Using the records that appear below, write out exactly the lines from the one with "name <$> items)" through the one with "(** What the", keeping both end lines.
Start of Available data
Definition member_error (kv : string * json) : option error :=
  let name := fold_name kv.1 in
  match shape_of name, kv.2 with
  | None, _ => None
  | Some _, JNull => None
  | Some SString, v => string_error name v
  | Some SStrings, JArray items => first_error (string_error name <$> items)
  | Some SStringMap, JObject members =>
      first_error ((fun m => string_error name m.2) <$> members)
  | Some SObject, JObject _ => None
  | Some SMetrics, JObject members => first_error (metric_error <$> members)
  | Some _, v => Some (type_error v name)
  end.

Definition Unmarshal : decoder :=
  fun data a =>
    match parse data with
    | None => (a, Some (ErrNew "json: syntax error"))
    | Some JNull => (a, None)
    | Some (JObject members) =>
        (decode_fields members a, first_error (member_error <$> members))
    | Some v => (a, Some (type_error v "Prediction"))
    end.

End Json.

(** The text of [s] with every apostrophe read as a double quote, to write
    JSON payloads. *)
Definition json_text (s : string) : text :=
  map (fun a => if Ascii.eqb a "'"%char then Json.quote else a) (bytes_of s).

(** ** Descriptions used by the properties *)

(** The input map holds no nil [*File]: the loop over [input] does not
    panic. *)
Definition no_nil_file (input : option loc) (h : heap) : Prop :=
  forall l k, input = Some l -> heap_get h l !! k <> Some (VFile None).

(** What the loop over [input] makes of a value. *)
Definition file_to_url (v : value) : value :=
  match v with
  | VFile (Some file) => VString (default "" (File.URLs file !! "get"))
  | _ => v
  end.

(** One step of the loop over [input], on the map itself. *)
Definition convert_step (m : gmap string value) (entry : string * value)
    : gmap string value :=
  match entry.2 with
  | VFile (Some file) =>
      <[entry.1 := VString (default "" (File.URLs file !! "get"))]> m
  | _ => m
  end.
End of Available data
* _Written response_
  | Some SStrings, JArray items => first_error (string_error name <$> items)
  | Some SStringMap, JObject members =>
      first_error ((fun m => string_error name m.2) <$> members)
  | Some SObject, JObject _ => None
  | Some SMetrics, JObject members => first_error (metric_error <$> members)
  | Some _, v => Some (type_error v name)
  end.

Definition Unmarshal : decoder :=
  fun data a =>
    match parse data with
    | None => (a, Some (ErrNew "json: syntax error"))
    | Some JNull => (a, None)
    | Some (JObject members) =>
        (decode_fields members a, first_error (member_error <$> members))
    | Some v => (a, Some (type_error v "Prediction"))
    end.

End Json.

(** The text of [s] with every apostrophe read as a double quote, to write
    JSON payloads. *)
Definition json_text (s : string) : text :=
  map (fun a => if Ascii.eqb a "'"%char then Json.quote else a) (bytes_of s).

(** ** Descriptions used by the properties *)

(** The input map holds no nil [*File]: the loop over [input] does not
    panic. *)
Definition no_nil_file (input : option loc) (h : heap) : Prop :=
  forall l k, input = Some l -> heap_get h l !! k <> Some (VFile None).

(** What the loop over [input] makes of a value. *)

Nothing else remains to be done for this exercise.